Now: The Physics of Time by Richard A. Muller; Norton, 368 pp., $27.95

Earlier this year, I was approached by a woman desperate to send a message back in time. She had made some awful mistake and wanted to know if there was any way at all to undo it. I tried to break the news gently. Even if we could build a time machine, we couldn’t change the past—by definition. And thank goodness. Prevent Hitler’s birth, and you’d clear the way for an even more horrifyingly effective Nazi leader; uninvent nuclear weapons, and you’d cripple space travel, dooming humanity to stasis and extinction. Let’s focus on changing the future. That’s hard enough.

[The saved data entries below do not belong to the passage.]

(** What [storeKnowledgeGraph paperId extraction] may send to the store:
    writes for entities of the extraction at or above the storage floor. *)
Definition storageEvent (paperId : nat) (extraction : ExtractionResult)
                        (ev : Event) : Prop :=
  match ev with
  | InsertConcept c =>
      In c (concepts extraction) /\ (7 # 10 <= confidence c)%Q
  | LinkPaperConcept p _ r q =>
      p = paperId /\ r = "mentions"
      /\ exists c, In c (concepts extraction) /\ q = confidence c
                   /\ (7 # 10 <= confidence c)%Q
  | InsertRelationship p r =>
      p = paperId /\ In r (relationships extraction)
      /\ (7 # 10 <= rel_confidence r)%Q
  | _ => False
  end.

(** The extraction without the entities below the storage floor. *)
Definition aboveFloor (extraction : ExtractionResult) : ExtractionResult :=
  mkExtraction
    (filter (fun c => Qle_bool (7 # 10) (confidence c)) (concepts extraction))
    (methods extraction) (datasets extraction) (metrics extraction)
    (filter (fun r => Qle_bool (7 # 10) (rel_confidence r))
            (relationships extraction)).

(** [w'] comes from [w] by events that all satisfy [P], with the papers
    table untouched. *)
Definition grows (P : Event -> Prop) (w w' : World) : Prop :=
  (exists delta, trace w' = trace w ++ delta /\ Forall P delta)
  /\ papers_table (store w') = papers_table (store w).

(** How a call of [processPaper] goes, read off the collaborators: the
    lookup at the time of the call, the fetch one call later, then the
    insertion of the paper (which cannot clash once the lookup found no row)
    and the extraction. *)
Inductive Step := AtLookup | AtFetch | AtPaperInsert | AtExtraction.

Inductive Verdict :=
| AlreadyPresent
| NewlyIntegrated
| SkippedIrrelevant
| Failed (step : Step).

Definition fetched (arxivId : string) (p : Paper) : Paper :=
  mkPaper arxivId (title p) (authors p) (abstract p)
          (published_date p) (pdf_url p) (categories p).

Definition verdict (env : Env) (arxivId : string) (w : World) : Verdict :=
  if dbError env (clock w) then Failed AtLookup
  else match storedPaper arxivId (store w) with
       | Some _ => AlreadyPresent
       | None =>
           match arxiv env (1 + clock w) arxivId with
           | None => Failed AtFetch
           | Some p =>
               if negb (isRelevantToGaussianSplatting (fetched arxivId p))
               then SkippedIrrelevant
               else if dbError env (2 + clock w) then Failed AtPaperInsert
               else match extractor env (3 + clock w) (fetched arxivId p) with
                    | None => Failed AtExtraction
                    | Some _ => NewlyIntegrated
                    end
           end
       end.

Definition succeeded (v : Verdict) : bool :=
  match v with
  | AlreadyPresent | NewlyIntegrated => true
  | SkippedIrrelevant | Failed _ => false
  end.

Definition emptyStore : Store := mkStore [] [] [] [].

Definition emptyWorld : World := mkWorld emptyStore [] 0.

(** arXiv knows [samplePaper] and an off-topic paper; the extractor answers
    [sampleExtraction]; the database is up. *)
Definition offTopicPaper : Paper :=
  mkPaper "1706.03762" "Attention Is All You Need" ["Ashish Vaswani"]
          "We propose the Transformer." "2017-06-12" "" ["cs.CL"].

Definition sampleEnv : Env :=
  mkEnv (fun _ id => if String.eqb id "2308.04079" then Some samplePaper
                     else if String.eqb id "1706.03762" then Some offTopicPaper
                     else None)
        (fun _ _ => Some sampleExtraction)
        (fun _ => false).

(** A concept and a relationship the validator keeps and the storage step
    passes over. *)
Definition midConcept : Concept :=
  mkConcept "Radiance Field" domain "scene representation" (5 # 10).

Definition midRelationship : Relationship :=
  mkRelationship uses "Radiance Field"
                 "radiance field methods have revolutionized" (6 # 10).

Definition midExtraction : ExtractionResult :=
  mkExtraction [midConcept] [] [] [] [midRelationship].

(** The world [w'] a call of [processPaper] leaves, by verdict: which
    collaborators were called, and whether the paper is stored. *)
Definition leaves (env : Env) (arxivId : string) (w w' : World) : Prop :=
  match verdict env arxivId w with
  | Failed AtLookup | AlreadyPresent =>
      w' = after w [FindPaper arxivId] 1
  | Failed AtFetch | SkippedIrrelevant =>
      w' = after w [FindPaper arxivId; FetchPaper arxivId] 2
  | Failed AtPaperInsert =>
      exists p, w' = after w [FindPaper arxivId; FetchPaper arxivId; InsertPaper p] 3
  | Failed AtExtraction =>
      exists p,
        storedPaper arxivId (store w') <> None
        /\ trace w' = trace w ++ [FindPaper arxivId; FetchPaper arxivId;
                                  InsertPaper p; ExtractEntities p]
  | NewlyIntegrated =>
      exists p paperId delta,
        storedPaper arxivId (store w') <> None
        /\ Forall (fun ev => isEntityWrite ev = true) delta
        /\ trace w' = trace w ++ [FindPaper arxivId; FetchPaper arxivId;
                                  InsertPaper p; ExtractEntities p;
                                  ValidateExtraction p]
                              ++ delta ++ [AnalyzeCrossPaper paperId]
  end.

Definition isSleep (ev : Event) : bool :=
  match ev with Sleep _ => true | _ => false end.

(** [w'] comes from [w] by events none of which is a sleep of the
    orchestrator. *)
Definition withoutSleep (w w' : World) : Prop :=
  exists d, trace w' = trace w ++ d /\ Forall (fun ev => isSleep ev = false) d.

(** The world after [samplePaper] has been processed once. *)
Definition afterFirstCall : World :=
  snd (processPaper sampleEnv "2308.04079" emptyWorld).

(** Six candidates: more than one batch. *)
Definition sixCandidates : list Paper :=
  [splattingCandidate; abbreviationCandidate; offTopicPaper;
   candidate "2401.00003" "Radiance Field Editing" "We edit.";
   candidate "2401.00004" "Splatting for SLAM" "We localise.";
   candidate "2401.00005" "Novel View Synthesis in the Wild" "We synthesise."].

End OrchestratorSpec.

(* ================================================================== *)
(** ** ExtractionAgent: the other coercions and the parse boundary
       ([validationAgent.ts], lines 316-389) *)
(* ================================================================== *)

Module ExtractionAgentParse.
Import JsString ExtractionAgent.
Local Open Scope outcome_scope.

(** A method of the parsed JSON; [raw_is_baseline] is the truthiness of the
    field, which is all [Boolean(...)] keeps of it. *)
Record RawMethod := mkRawMethod {
  raw_method_name : RawText;
  raw_method_description : RawText;
  raw_is_baseline : bool;
  raw_method_confidence : RawNumber
}.

Record RawDataset := mkRawDataset {
  raw_dataset_name : RawText;
  raw_dataset_description : RawText;
  raw_task_type : RawText;
  raw_size : RawText
}.

Record RawMetric := mkRawMetric {
  raw_metric_name : RawText;
  raw_unit : RawText;
  raw_higher_is_better : bool;
  raw_metric_description : RawText
}.

Definition methodHasFields (m : option RawMethod) : bool :=
  match m with
  | None => false
  | Some r => truthy (raw_method_name r) && truthy (raw_method_description r)
  end.

Definition coerceMethod (m : option RawMethod) : Outcome Method :=
  match m with
  | Some r =>
      n <- toString (raw_method_name r) ;;
      d <- toString (raw_method_description r) ;;
      q <- coerceConfidence (raw_method_confidence r) ;;
      Returned (mkMethod (trim n) (trim d) (raw_is_baseline r) q)
  | None => Thrown "Cannot read properties of null (reading 'name')"
  end.

Definition validateMethods (methods : list (option RawMethod))
  : Outcome (list Method) :=
  mapThrowing coerceMethod (filter methodHasFields methods).

Definition datasetHasFields (d : option RawDataset) : bool :=
  match d with
  | None => false
  | Some r => truthy (raw_dataset_name r)
  end.

(** [(t || '').toString()] *)
Definition orEmpty (t : RawText) : Outcome string :=
  if truthy t then toString t else Returned "".

(** [t?.toString()]: [undefined] for a field that is missing or [null]. *)
Definition optionalToString (t : RawText) : Outcome (option string) :=
  match t with
  | NoText => Returned None
  | _ => s <- toString t ;; Returned (Some s)
  end.

Definition coerceDataset (d : option RawDataset) : Outcome Dataset :=
  match d with
  | Some r =>
      n <- toString (raw_dataset_name r) ;;
      text <- orEmpty (raw_dataset_description r) ;;
      task <- optionalToString (raw_task_type r) ;;
      size <- optionalToString (raw_size r) ;;
      Returned (mkDataset (trim n) (Some (trim text)) task size)
  | None => Thrown "Cannot read properties of null (reading 'name')"
  end.

Definition validateDatasets (datasets : list (option RawDataset))
  : Outcome (list Dataset) :=
  mapThrowing coerceDataset (filter datasetHasFields datasets).

Definition metricHasFields (m : option RawMetric) : bool :=
  match m with
  | None => false
  | Some r => truthy (raw_metric_name r)
  end.

Definition coerceMetric (m : option RawMetric) : Outcome Metric :=
  match m with
  | Some r =>
      n <- toString (raw_metric_name r) ;;
      u <- optionalToString (raw_unit r) ;;
      text <- optionalToString (raw_metric_description r) ;;
      Returned (mkMetric (trim n) u (raw_higher_is_better r) text)
  | None => Thrown "Cannot read properties of null (reading 'name')"
  end.

Definition validateMetrics (metrics : list (option RawMetric))
  : Outcome (list Metric) :=
  mapThrowing coerceMetric (filter metricHasFields metrics).

(** What a field of the parsed object holds where an array is expected: a
    falsy value (the field is missing, [null], ...), an array, or some other
    value, on which the call of [filter] throws the [TypeError] with the
    message [typeError]. *)
Inductive RawArray (A : Type) :=
| Missing
| Elements (items : list A)
| NotAnArray (typeError : string).
Arguments Missing {A}.
Arguments Elements {A} items.
Arguments NotAnArray {A} typeError.

(** The object [JSON.parse] returns. *)
Record ParsedResponse := mkParsed {
  parsed_concepts : RawArray (option RawConcept);
  parsed_methods : RawArray (option RawMethod);
  parsed_datasets : RawArray (option RawDataset);
  parsed_metrics : RawArray (option RawMetric);
  parsed_relationships : RawArray (option RawRelationship)
}.

Definition isMissing {A : Type} (field : RawArray A) : bool :=
  match field with
  | Missing => true
  | _ => false
  end.

(** A call [validate(field)] on a field that passed the test for presence:
    [field.filter] is a [TypeError] on a value that is not an array. *)
Definition onArray {A B : Type} (validate : list A -> Outcome B)
                   (field : RawArray A) : Outcome B :=
  match field with
  | Elements items => validate items
  | NotAnArray typeError => Thrown typeError
  | Missing => Thrown "Cannot read properties of undefined (reading 'filter')"
  end.

(** [catch (error) { throw new Error(`Failed to parse AI extraction: ...`) }] *)
Definition parseFailure (message : string) : string :=
  ("Failed to parse AI extraction: " ++ message)%string.

(** The body of the [try] in [parseAIResponse], from the outcome of its
    first two steps on: [json] is the object [JSON.parse] read from the
    match of the response, or the message thrown on the way (["No JSON
    object found in AI response"], or that of the [SyntaxError]).  The five
    properties of the result are evaluated in the order written. *)
Definition parseBody (json : Outcome ParsedResponse) (paper : Paper)
  : Outcome ExtractionResult :=
  parsed <- json ;;
  if isMissing (parsed_concepts parsed) || isMissing (parsed_methods parsed)
     || isMissing (parsed_datasets parsed) || isMissing (parsed_metrics parsed)
     || isMissing (parsed_relationships parsed)
  then Thrown "Missing required arrays in AI response"
  else
    cs <- onArray validateConcepts (parsed_concepts parsed) ;;
    ms <- onArray validateMethods (parsed_methods parsed) ;;
    ds <- onArray validateDatasets (parsed_datasets parsed) ;;
    mts <- onArray validateMetrics (parsed_metrics parsed) ;;
    rs <- onArray (fun rels => validateRelationships rels paper)
                  (parsed_relationships parsed) ;;
    Returned (mkExtraction cs ms ds mts rs).

(** [parseAIResponse]: whatever the body throws is thrown again under the
    prefix of [parseFailure]. *)
Definition parseAIResponse (json : Outcome ParsedResponse) (paper : Paper)
  : Outcome ExtractionResult :=
  match parseBody json paper with
  | Returned extraction => Returned extraction
  | Thrown message => Thrown (parseFailure message)
  end.

End ExtractionAgentParse.

(* ================================================================== *)
(** ** The retry loops of the agents
       ([validationAgent.ts], lines 260-314; [arxivAgent.ts], lines 10-79
       and 172-234) *)
(* ================================================================== *)

Module Retry.
Open Scope async_scope.

(** The loop the three callers share:
    [for (let attempt = 1; attempt <= 3; attempt++) { try { return body }
     catch (error) { lastError = error;
                     if (attempt < 3) await sleep(unitDelay * attempt) } }
     throw new Error(failure(lastError.message))],
    entered at [attempt] with [remaining] attempts to go and the message of
    the last error so far. *)
Fixpoint attemptLoop {A : Type} (remaining attempt : nat) (unitDelay : Z)
                     (body : Async A) (failure : string -> string)
                     (lastError : string) : Async A :=
  match remaining with
  | O => throw (failure lastError)
  | S remaining' =>
      tryCatch body
        (fun message =>
           (if (attempt <? 3)%nat
            then emit (Sleep (unitDelay * Z.of_nat attempt))
            else ret tt) ;;;
           attemptLoop remaining' (S attempt) unitDelay body failure message)
  end.
(** Every path is a regular file, but none can be opened. *)
Definition locked_world : world :=
  mkWorld (fun _ => true) (fun _ => false) (fun _ => good_file) 5.

(** [missing.png] does not exist; the second iteration finds the server
    unreachable, the third has its upload answered with status 503, the
    others succeed. *)
Definition mixed_world : world :=
  mkWorld (fun path => negb (String.eqb path "missing.png")) (fun _ => true)
          (fun i => match i with
                    | 1%nat => offline_file
                    | 2%nat => unavailable_file
                    | _ => good_file
                    end) 5.

(** ** Counting leading zero bits *)

(** The number of zero bits at the start of a byte sequence, most
    significant bit of each byte first: what the docstring of
    [is_valid_hash] compares [n] with. *)
Fixpoint leading_zeros (digest : list byte) : Z :=
  match digest with
  | [] => 0
  | b :: rest =>
      if byte_int b =? 0 then 8 + leading_zeros rest
      else 7 - Z.log2 (byte_int b)
  end.

(** Every byte of the sequence is zero. *)
Definition all_zero (digest : list byte) : bool :=
  forallb (fun b => byte_int b =? 0) digest.

(** ** Progress lines of a worker *)

(** The first [count] progress lines of worker [worker_id]: one for each
    multiple of 10000 failed attempts. *)
Definition progress_lines (worker_id : Z) (count : nat) : list msg :=
  map (fun k => MTried worker_id (10000 * Z.of_nat k)) (seq 1 count).

(** ** A successful upload *)

(** Everything went well for [path] and the server answered with [url]:
    the path is a file that can be opened; the challenge response has
    status 200, says success and has the keys [N], [ip], [pref] and
    [taskId]; the search returned a suffix; the upload response has no HTTP
    error status, says success and carries [url]. *)
Definition uploaded (w : world) (fe : file_env) (path url : string) : Prop :=
  isfile w path = true /\
  readable w path = true /\
  exists r data n ip pref task_id suff r' result,
    get_reply fe = Answered r /\ status_code r = 200 /\
    json r = Some data /\ c_success data = true /\
    c_N data = Some n /\ c_ip data = Some ip /\
    c_pref data = Some pref /\ c_taskId data = Some task_id /\
    fs_result (find_suffix (pow fe) pref n task_id (patience w))
    = Done (Ok suff) /\
    post_reply fe = Answered r' /\
    (400 <=? status_code r') && (status_code r' <? 600) = false /\
    json r' = Some result /\ u_success result = true /\
    u_url result = url.

(** ** The report of [main] *)

(** The counts announced by [Upload complete: ...] lines, in order. *)
Fixpoint summaries (t : list event) : list (Z * Z) :=
  match t with
  | [] => []
  | Print (MSummary successful total) :: rest =>
      (successful, total) :: summaries rest
  | _ :: rest => summaries rest
  end.

(** A computation that prints no [Upload complete: ...] line. *)
Definition silent {A : Type} (m : io A) : Prop := summaries (snd m) = [].

Section Successes.

Variable w : world.
Variable endpoint : string.

(** The paths, from the [i]-th iteration on, for which [process_file]
    returns a non-empty URL, each with that URL. *)
Fixpoint successes (i : nat) (image_paths : list string)
  : list (string * string) :=
  match image_paths with
  | [] => []
  | path :: rest =>
      match fst (process_file w endpoint i path) with
      | Done (Ok url) =>
          if truthy url then (path, url) :: successes (S i) rest
          else successes (S i) rest
      | _ => successes (S i) rest
      end
  end.

(** What the loop of [main] does when it goes through every path, from
    the [i]-th iteration on: for each path in turn, the
    [Processing file: ...] line, then everything [process_file] does for
    that path. *)
Fixpoint loop_trace (i : nat) (image_paths : list string) : list event :=
  match image_paths with
  | [] => []
  | path :: rest =>
      Print (MProcessing path)
      :: snd (process_file w endpoint i path) ++ loop_trace (S i) rest
  end.

End Successes.

(** * Properties *)

(** ** The SHA-256 model against the standard test vectors *)

Example sha256_empty :
  hex (sha256 []) =
  "e3b0c44298fc1c149afbf4c8996fb92427ae41e4649b934ca495991b7852b855"%string.
Proof. vm_compute. reflexivity. Qed.

Example sha256_abc :
  hex (sha256 (ascii_bytes "abc")) =
  "ba7816bf8f01cfea414140de5dae2223b00361a396177a9cb410ff61f20015ad"%string.
Proof. vm_compute. reflexivity. Qed.

Example sha256_two_blocks :
  hex (sha256 (ascii_bytes
         "abcdbcdecdefdefgefghfghighijhijkijkljklmklmnlmnomnopnopq")) =
  "248d6a61d20638b8e5c026930c3e6039a33ce45964ff2167f6ecedd419db06c1"%string.
Proof. vm_compute. reflexivity. Qed.

(** ** Bytes and hexadecimal text *)

Lemma byte_int_range (b : byte) : 0 <= byte_int b < 256.
Proof.
  unfold byte_int. pose proof (Byte.to_N_bounded b). lia.
Qed.

Lemma byte_of_int_byte_int (b : byte) : byte_of_int (byte_int b) = b.
Proof.
  unfold byte_of_int. pose proof (byte_int_range b) as Hb.
  rewrite Z.mod_small by lia. unfold byte_int.
  rewrite N2Z.id, Byte.of_to_N. reflexivity.
Qed.

Lemma hex_digit_value (d : Z) :
  0 <= d < 16 ->
  is_space (hex_digit d) = false /\ digit_value (hex_digit d) = Some d.
Proof.
  intros Hd. rewrite <- (Z2Nat.id d) by lia.
  assert (Hk : (Z.to_nat d < 16)%nat) by lia.
  revert Hk. generalize (Z.to_nat d) as k. intros k Hk.
  do 16 (destruct k as [|k]; [vm_compute; split; reflexivity|]).
  lia.
Qed.

Lemma fromhex_pair (b : byte) (rest : string) :
  fromhex (String (hex_digit (byte_int b / 16))
             (String (hex_digit (byte_int b mod 16)) rest)) =
  match fromhex rest with
  | Ok bs => Ok (b :: bs)
  | Raise e => Raise e
  end.
Proof.
  pose proof (byte_int_range b) as Hb.
  assert (Hhi : 0 <= byte_int b / 16 < 16).
  { split; [apply Z.div_pos; lia | apply Z.div_lt_upper_bound; lia]. }
  assert (Hlo : 0 <= byte_int b mod 16 < 16) by (apply Z.mod_pos_bound; lia).
  destruct (hex_digit_value _ Hhi) as [Hs1 Hd1].
  destruct (hex_digit_value _ Hlo) as [_ Hd2].
  cbn [fromhex]. rewrite Hs1, Hd1, Hd2.
  replace (byte_int b / 16 * 16 + byte_int b mod 16) with (byte_int b)
    by (rewrite (Z.div_mod (byte_int b) 16) at 1; lia).
  rewrite byte_of_int_byte_int. reflexivity.
Qed.

(** Decoding what [hex] wrote gives the bytes back. *)
Lemma fromhex_hex (bs : list byte) : fromhex (hex bs) = Ok bs.
Proof.
  induction bs as [|b bs IH]; [reflexivity|].
  cbn [hex]. rewrite fromhex_pair, IH. reflexivity.
Qed.

Lemma hex_length (bs : list byte) :
  String.length (hex bs) = (2 * List.length bs)%nat.
Proof.
  induction bs as [|b bs IH]; cbn [hex String.length List.length]; lia.
Qed.

(** A lone character in front of well-formed pairs shifts every pair by
    one digit, and the last digit is left without a partner. *)
Lemma fromhex_shifted (c : list byte) :
  forall d, is_space d = false ->
            fromhex (String d (hex c)) = Raise ValueError.
Proof.
  induction c as [|b c IH]; intros d Hd.
  - cbn [hex fromhex]. rewrite Hd. destruct (digit_value d); reflexivity.
  - pose proof (byte_int_range b) as Hb.
    assert (Hhi : 0 <= byte_int b / 16 < 16).
    { split; [apply Z.div_pos; lia | apply Z.div_lt_upper_bound; lia]. }
    assert (Hlo : 0 <= byte_int b mod 16 < 16) by (apply Z.mod_pos_bound; lia).
    destruct (hex_digit_value _ Hhi) as [_ Hd1].
    destruct (hex_digit_value _ Hlo) as [Hs2 _].
    cbn [hex]. cbn [fromhex]. rewrite Hd.
    destruct (digit_value d); [|reflexivity].
    rewrite Hd1.
    change (match fromhex (String (hex_digit (byte_int b mod 16)) (hex c)) with
            | Ok bs => Ok (byte_of_int (z * 16 + byte_int b / 16) :: bs)
            | Raise e => Raise e
            end = Raise ValueError).
    rewrite (IH _ Hs2). reflexivity.
Qed.

(** [bytes.fromhex(pref + suff)] with [suff] written by [hex]: if the
    decoding succeeds, [pref] decodes on its own and the result is the
    concatenation of the two byte sequences. *)
Lemma fromhex_app_hex (c : list byte) :
  forall (pref : string) (bs : list byte),
    fromhex (pref ++ hex c) = Ok bs ->
    exists p, fromhex pref = Ok p /\ bs = p ++ c.
Proof.
  assert (H : forall pref,
             (forall bs, fromhex (pref ++ hex c) = Ok bs ->
                         exists p, fromhex pref = Ok p /\ bs = p ++ c) /\
             (forall a bs, fromhex (String a pref ++ hex c) = Ok bs ->
                           exists p, fromhex (String a pref) = Ok p /\ bs = p ++ c)).
  { induction pref as [|x s [IH1 IH2]].
    - split.
      + intros bs Hbs. cbn [String.append] in Hbs. rewrite fromhex_hex in Hbs.
        injection Hbs as <-. exists []. split; reflexivity.
      + intros a bs Hbs. cbn [String.append] in Hbs.
        destruct (is_space a) eqn:Ha.
        * cbn [fromhex] in Hbs |- *. rewrite Ha in Hbs |- *.
          rewrite fromhex_hex in Hbs. injection Hbs as <-.
          exists []. split; reflexivity.
        * rewrite (fromhex_shifted c a Ha) in Hbs. discriminate.
    - split; [exact (IH2 x)|].
      intros a bs Hbs. cbn [String.append] in Hbs.
      cbn [fromhex] in Hbs |- *.
      destruct (is_space a) eqn:Ha.
      + apply (IH2 x bs). exact Hbs.
      + destruct (digit_value a) as [top|]; [|discriminate].
        destruct (digit_value x) as [bot|]; [|discriminate].
        destruct (fromhex (s ++ hex c)) as [bs'|e] eqn:Hrest; [|discriminate].
        injection Hbs as <-.
        destruct (IH1 bs' eq_refl) as [p [Hp ->]].
        rewrite Hp. exists (byte_of_int (top * 16 + bot) :: p).
        split; reflexivity. }
  intros pref. apply (H pref).
Qed.
(** * mad-con: a batch media converter driving an external transcoding engine

    Shallow embedding of the three source files of the repository

    - the helper module imported as [./functions.js] (time stamped logging,
      size formatting),
    - [convert.js], the non-interactive driver,
    - [cli.js], the interactive driver,

    followed by the properties established about them.

    Conventions.  JavaScript strings are [string]s whose characters are the
    bytes of the UTF-8 encoding.  The functions of Node's [path] module are
    those of its POSIX flavour.  The file system, the lines typed by the
    user, the kind of the standard output and the runs of the transcoding
    engine, each with its progress reports and its terminal event, form an
    explicit [World] that is threaded through the effectful code; a
    computation returns a value or stops the process, and leaves a trace of
    what is written to the terminal, the lines read and the runs of the
    engine.  The handlers of the engine's events run inside the run of the
    engine: an exception thrown in one of them is caught by nobody.  The
    opening and closing of the line reader have no part in any result and
    are left out. *)

From Stdlib Require Import List String Ascii Bool Arith NArith ZArith QArith Lia.
From Stdlib Require Import Qround Qabs DecimalString DecimalN.
Import ListNotations.

Local Close Scope Q_scope.
Local Open Scope string_scope.
Local Open Scope list_scope.
Local Open Scope nat_scope.

(* ===================================================================== *)
(** * JavaScript strings *)
(* ===================================================================== *)

Module Js.

Definition chars (s : string) : list ascii := list_ascii_of_string s.
Definition str (l : list ascii) : string := string_of_list_ascii l.

(** Truthiness of a string value: every string but the empty one. *)
Definition truthy (s : string) : bool := negb (s =? "")%string.

(** [Array.prototype.includes] on an array of strings. *)
Definition includes (xs : list string) (x : string) : bool :=
  existsb (String.eqb x) xs.

(** [Array.prototype.filter(Boolean)] on an array of strings. *)
Definition filterBoolean (xs : list string) : list string := filter truthy xs.

Definition code (c : ascii) : nat := nat_of_ascii c.

(** [String.prototype.toLowerCase], on the letters A-Z.  A character outside
    ASCII is left as it is: a text that holds one is none of the extensions
    compared below, neither as it is nor in lower case, so membership in the
    extension tables is the one JavaScript computes. *)
Definition lowerChar (c : ascii) : ascii :=
  let n := code c in
  if (65 <=? n) && (n <=? 90) then ascii_of_nat (n + 32) else c.

Definition toLowerCase (s : string) : string := str (map lowerChar (chars s)).

(** White space and line terminators of ECMAScript, as UTF-8 sequences:
    U+0009..U+000D, U+0020, U+00A0, U+1680, U+2000..U+200A, U+2028, U+2029,
    U+202F, U+205F, U+3000 and U+FEFF. *)
Definition ws1 (x : nat) : bool := ((9 <=? x) && (x <=? 13)) || (x =? 32).

Definition ws2 (x y : nat) : bool := (x =? 194) && (y =? 160).

Definition ws3 (x y z : nat) : bool :=
     ((x =? 225) && (y =? 154) && (z =? 128))
  || ((x =? 226) && (y =? 128)
        && (((128 <=? z) && (z <=? 138)) || (z =? 168) || (z =? 169) || (z =? 175)))
  || ((x =? 226) && (y =? 129) && (z =? 159))
  || ((x =? 227) && (y =? 128) && (z =? 128))
  || ((x =? 239) && (y =? 187) && (z =? 191)).

(** One white space character at the head of [l], removed. *)
Definition skipSpace (l : list ascii) : option (list ascii) :=
  match l with
  | a :: r1 =>
      if ws1 (code a) then Some r1 else
      match r1 with
      | b :: r2 =>
          if ws2 (code a) (code b) then Some r2 else
          match r2 with
          | c :: r3 => if ws3 (code a) (code b) (code c) then Some r3 else None
          | [] => None
          end
      | [] => None
      end
  | [] => None
  end.

(** The same at the end of a string, on the reversed list. *)
Definition skipSpaceRev (l : list ascii) : option (list ascii) :=
  match l with
  | c :: r1 =>
      if ws1 (code c) then Some r1 else
      match r1 with
      | b :: r2 =>
          if ws2 (code b) (code c) then Some r2 else
          match r2 with
          | a :: r3 => if ws3 (code a) (code b) (code c) then Some r3 else None
          | [] => None
          end
      | [] => None
      end
  | [] => None
  end.

Fixpoint dropWhileSome (skip : list ascii -> option (list ascii))
  (fuel : nat) (l : list ascii) : list ascii :=
  match fuel with
  | O => l
  | S fuel' =>
      match skip l with
      | Some r => dropWhileSome skip fuel' r
      | None => l
      end
  end.

Definition trimStartChars (l : list ascii) : list ascii :=
  dropWhileSome skipSpace (List.length l) l.

Definition trimEndChars (l : list ascii) : list ascii :=
  rev (dropWhileSome skipSpaceRev (List.length l) (rev l)).

(** [String.prototype.trim]. *)
Definition trim (s : string) : string :=
  str (trimEndChars (trimStartChars (chars s))).

(** Decimal rendering of a non-negative integer, [String(n)] for an integer
    [n] below 10^21. *)
Definition ofN (n : N) : string := NilZero.string_of_uint (N.to_uint n).

Definition ofNat (n : nat) : string := ofN (N.of_nat n).

(** A text between double quotes. *)
Definition quoted (s : string) : string :=
  String (ascii_of_nat 34) (s ++ String (ascii_of_nat 34) EmptyString).

End Js.

(* ===================================================================== *)
(** * Node's [path] module, POSIX flavour *)
(* ===================================================================== *)

Module Path.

Regret, writes James Gleick in his latest book, Time Travel, is the animating force of time-travel stories and the emotion their protagonists must ultimately learn to live with, because the alternative is invariably worse. Gleick surveys a huge variety of these tales. Their themes (personal identity, free will, alternative history) always manage to seem profound, and their plot devices (nonlinear narratives, causal puzzles, anachronistic farces) never go stale. Their conventions are so familiar to modern audiences that it’s easy to forget how young the genre is. Some important precursors notwithstanding, the time machine didn’t exist as a category until H. G. Wells’s 1895 book by that name.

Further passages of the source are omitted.